There are some critical steps in creating a leadership team comprising members who know in advance what they are getting into in advance – in terms of time, effort and expectations. These are:

  1. Contact ERG members asking for expressions of interest from all who wish to participate in a larger ERG leadership team.
  2. Invite all to a discussion [via Teams or Zoom if face-to-face is not practical] about what to expect and what will be required. Invite those still interested to submit a final expression of interest with a brief statement of their capabilities [an EOI form may be created].
  3. Decide on who will be in the leadership team. The original DCJ DEN had 15 members, including the chair and deputy chair. This the upper limit of a manageable group.
  4. Decision-making is not membership voting. Existing leaders can decide who is on an advisory body. Elections by ERG members are over-rated simply because members are not well-positioned to make choices about who is best suited. The DCJ DEN invited EOIs from members keen to be more involved – and that keenness was the critical factor. How the leadership subsequently performed was rightly subject to membership scrutiny.
  5. Run relationship building events. These are important to ensure all team members can mesh as an effective team. The DCJ DEN GAT met in person quarterly for 6 hours and then shared a restaurant meal. This was the day before the quarterly DEN meeting. The GAT also was funded for a 2-day planning workshop, which was an intense experience. In between these meetings there was a high volume of emails on particular themes, and a lot of phone calls. These were pre-Teams days – before 2020 and COVID. Depending on the organisation and geographic distribution of members get-togethers can be tailored to meet needs.
  6. Avoid purely transactional interactions as the dominant mode of relating – among leadership team members and champions and executive sponsors. Champions and executive sponsors are most effective when they are confident about the focus and culture of the ERG. Their open support for the ERG is a risk to their reputation and standing. They must, therefore, get to know and like the ERG’s leadership team and be able to establish a relationship which enables confident and empathic frank conversations.

Conclusion

Building an ERG’s leadership team is fundamental to its success. So much depends upon the organisation’s size and culture. DCJ, for example, is a complex public sector entity with over 20,000 staff. It has a mix of challenging front line and more routine back-office roles. This requires a variety of perspectives which can inform how the DEN is best able to focus its energy.

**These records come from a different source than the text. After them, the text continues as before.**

(** * bo-gateway: a model of [src/index.js] and its properties

    The gateway is an Express application: an authentication middleware, a
    lazily initialised PostgreSQL pool, two thread-store functions, an LLM
    proxy and three protected routes.  This development embeds those
    functions as a state-and-exception monad over an explicit server state
    and proves properties of the routes.

    What is modelled, and how:
    - JavaScript values ([value]) with truthiness, [typeof], [ToString],
      [parseInt], property access and optional chaining;
    - [process.env] as a finite map, [CONFIG] computed from it as in the
      source;
    - the two tables of the schema as lists of rows, every SQL statement of
      the source as a function on them;
    - [async] code as a monad [M] threading the server state, in which a
      rejected promise is a thrown [error] that keeps the state reached;
    - the outside world (the provider behind [fetch], [uuidv4], the moments
      at which the store raises, the server clock) as data: fields of
      [externals] and the [script] of the state.

    A [string] is a text in UTF-8: one [ascii] per byte.  A Number is a
    double; the model has those that are integers, together with [NaN] and
    the two infinities.  A database is the rows of the two tables of the
    schema; the tables and indexes themselves, which the batch of [getDb]
    creates where they are missing, are not part of it.

    Outside the model: the middleware stack before the routes (helmet, body
    parsing, rate limiting, request logging; of CORS the origin test alone is
    modelled), interleaving of concurrent requests and numbers that are not
    integers. *)

From Stdlib Require Import Ascii.
From stdpp Require Import base strings list gmap pretty sorting.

Some ERGS may have less of a focus on problem solving and may be more focused on celebration. It is important that ERGs understand their primary function and do not attempt to replicate the style and structure of ERGs with a different focus.

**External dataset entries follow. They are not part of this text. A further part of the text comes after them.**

Lemma switchElementalMode_fields (c : Character) :
  let c' := switchElementalMode c in
  currentState c' = currentState c /\
  attackHitbox c' = attackHitbox c /\
  hasHit c' = hasHit c /\
  health c' = health c /\
  opponent c' = opponent c /\
  position c' = position c.
Proof.
  destruct c as [pid pos vel fr hp cd att stun lhs hb gr mode st sts fl opp ntf].
  cbv zeta; unfold switchElementalMode; simpl.
  destruct (att || stun); simpl; repeat split; reflexivity.
Qed.

Lemma execute_fields (cmd : Command) (c : Character) :
  let c' := execute cmd c in
  currentState c' = currentState c /\
  attackHitbox c' = attackHitbox c /\
  hasHit c' = hasHit c /\
  health c' = health c /\
  opponent c' = opponent c /\
  position c' = position c.
Proof.
  destruct cmd as [d p | p |]; [| | apply switchElementalMode_fields];
    destruct c; cbv zeta; simpl; repeat split; reflexivity.
Qed.

Lemma reset_fields (startPosition : Vector2.t) (c : Character) :
  let c' := reset startPosition c in
  currentState c' = Idle /\
  attackHitbox c' = None /\
  hasHit c' = hasHit c /\
  health c' = MAX_HEALTH cfg /\
  opponent c' = opponent c /\
  position c' = startPosition /\
  notified c' =
    HealthChangeEvent (playerId c) (MAX_HEALTH cfg) (maxHealth c) 0 :: notified c.
Proof.
  destruct c as [pid pos vel fr hp cd att stun lhs hb gr mode st sts fl opp ntf].
  destruct st; eval_methods; repeat split; reflexivity.
Qed.

(** ** C3: the hitbox invariant *)

Lemma hitboxInv_combatOnly : combatOnly hitboxInv.
Proof.
  intros c c' H. unfold sameCombat, combat in H. unfold hitboxInv, inAttack.
  injection H as _ _ _ _ _ Hhb _ Hst _ _ _ _. now rewrite Hhb, Hst.
Qed.

Lemma hitboxInv_transitionTo ns : stable hitboxInv (transitionTo ns).
Proof.
  intros c H. unfold hitboxInv, inAttack in *.
  destruct (transitionTo_fields ns c) as (Hst & Hhb & _). cbv zeta in *.
  rewrite Hst, Hhb, H. destruct ns, (currentState c); reflexivity.
Qed.

Lemma hitboxInv_applyTransition : stable hitboxInv applyTransition.
Proof.
  intros c H. unfold applyTransition.
  destruct (State_canTransition _ _); [now apply hitboxInv_transitionTo | exact H].
Qed.

Lemma hitboxInv_takeDamage res : stable hitboxInv (takeDamage res).
Proof.
  intros c H. unfold hitboxInv, inAttack in *.
  destruct (takeDamage_fields res c) as (_ & Hst & Hhb & _). cbv zeta in *.
  rewrite Hst, Hhb, H. destruct (currentState c); reflexivity.
Qed.

Lemma hitboxInv_set_hasHit b : stable hitboxInv (set_hasHit b).
Proof. intros c H. exact H. Qed.

Lemma hitboxInv_switchElementalMode : stable hitboxInv switchElementalMode.
Proof.
  intros c H. unfold hitboxInv, inAttack in *.
  destruct (switchElementalMode_fields c) as (Hst & Hhb & _). cbv zeta in *.
  now rewrite Hst, Hhb.
Qed.

Lemma hitboxInv_execute cmd : stable hitboxInv (execute cmd).
Proof.
  intros c H. unfold hitboxInv, inAttack in *.
  destruct (execute_fields cmd c) as (Hst & Hhb & _). cbv zeta in *.
  now rewrite Hst, Hhb.
Qed.

Lemma hitboxInv_reset p : stable hitboxInv (reset p).
Proof.
  intros c _. unfold hitboxInv, inAttack.
  destruct (reset_fields p c) as (Hst & Hhb & _). cbv zeta in *.
  now rewrite Hst, Hhb.
Qed.

Lemma hitboxInv_setOpponent o : stable hitboxInv (setOpponent o).
Proof. intros c H. exact H. Qed.

Lemma hitboxInv_resolve (a b x : Ref) (w : World) :
  hitboxInv (getC x w) -> hitboxInv (getC x (resolveCharacterCollision a b w)).
Proof.
  intro H. unfold resolveCharacterCollision.
  destruct (negb _); [exact H |].
  destruct (Qltb _ _); cbv zeta;
    repeat (apply modify_stable; [intros c Hc; exact Hc |]); exact H.
Qed.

But the principles of success are shared across all ERGs. They are scaled to size, complexity, function and focus. ERG leaders must understand their own organisations to a deep degree – so they can establish empathic and insightful relations which staff and executive leaders.

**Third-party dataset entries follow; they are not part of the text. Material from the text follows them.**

(** * P2000-NFTY: a shallow embedding of the delivery pipeline

  The development follows the Go packages of the repository:
  [capcode] (the enrichment lookup), [filter] (the subscription filter),
  [websocket] (the feed client) and [notifier] (the ntfy delivery client).
  Go strings are byte strings and are modelled by [string]; Go maps by
  stdpp's [gmap]; [time.Duration] by [Z] nanoseconds with the int64
  wrap-around written out. *)

From Stdlib Require Import ZArith Lia Bool List Ascii String.
From stdpp Require Import base option list strings gmap.
Import ListNotations.

Set Warnings "-register-all".
Local Open Scope string_scope.
Local Open Scope Z_scope.

(* ===================================================================== *)
(** * Part I: definitions                                                 *)
(* ===================================================================== *)

(** ** The fragment of Go's [strings] package the program calls

  The cut sets and needles the program passes are ASCII, and an ASCII
  byte never occurs inside a multi-byte UTF-8 sequence, so working on
  bytes agrees with Go's rune-wise definitions on valid UTF-8. *)
Module strings.

Fixpoint inCutset (a : ascii) (cutset : string) : bool :=
  match cutset with
  | EmptyString => false
  | String c rest => if Ascii.eqb a c then true else inCutset a rest
  end.

(** [strings.TrimLeft(s, cutset)] *)
Fixpoint TrimLeft (s cutset : string) : string :=
  match s with
  | EmptyString => EmptyString
  | String a rest => if inCutset a cutset then TrimLeft rest cutset else s
  end.

(** [strings.TrimRight(s, cutset)] *)
Fixpoint TrimRight (s cutset : string) : string :=
  match s with
  | EmptyString => EmptyString
  | String a rest =>
      match TrimRight rest cutset with
      | EmptyString => if inCutset a cutset then EmptyString else String a EmptyString
      | kept => String a kept
      end
  end.

(** [strings.Trim(s, cutset)] *)
Definition Trim (s cutset : string) : string :=
  TrimRight (TrimLeft s cutset) cutset.

Definition lowerByte (a : ascii) : ascii :=
  let n := nat_of_ascii a in
  if (Nat.leb 65 n && Nat.leb n 90)%bool then ascii_of_nat (n + 32) else a.

(** [strings.ToLower(s)], on the ASCII letters.  No code point outside
    ASCII lower-cases to one of the letters the header test looks for. *)
Fixpoint ToLower (s : string) : string :=
  match s with
  | EmptyString => EmptyString
  | String a rest => String (lowerByte a) (ToLower rest)
  end.

(** [strings.Contains(s, substr)] *)
Fixpoint Contains (s substr : string) : bool :=
  if String.prefix substr s then true
  else match s with
       | EmptyString => false
       | String _ rest => Contains rest substr
       end.

(** [strings.TrimSuffix(s, suffix)] *)
Definition TrimSuffix (s suffix : string) : string :=
  let n := String.length s in
  let k := String.length suffix in
  if (Nat.leb k n && String.eqb (String.substring (n - k) k s) suffix)%bool
  then String.substring 0 (n - k) s
  else s.

(** [strings.Repeat(string(a), k)]: [k] copies of the byte [a]. *)
Fixpoint copies (k : nat) (a : ascii) : string :=
  match k with
  | O => EmptyString
  | S k' => String a (copies k' a)
  end.

(** [strings.Join(elems, sep)] *)
Fixpoint Join (elems : list string) (sep : string) : string :=
  match elems with
  | [] => EmptyString
  | [e] => e
  | e :: rest => e ++ sep ++ Join rest sep
  end.

End strings.

(** ** internal/capcode/lookup.go *)
Module capcode.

Time pressures are real, and this creates a risk that interactions are reduced to functional transactional concerns. That’s not how leadership works. We see leaders engaging in transactional interactions with subordinates, but we miss the relationship building among leadership peers. 

ERG leaders are not necessarily drawn from the manager and executive ranks, so their understanding of how to build and sustain effective leadership teams is often lacking. I hope this exploration of thinking about building effective leadership teams may help strengthen your ERG and make it more effective.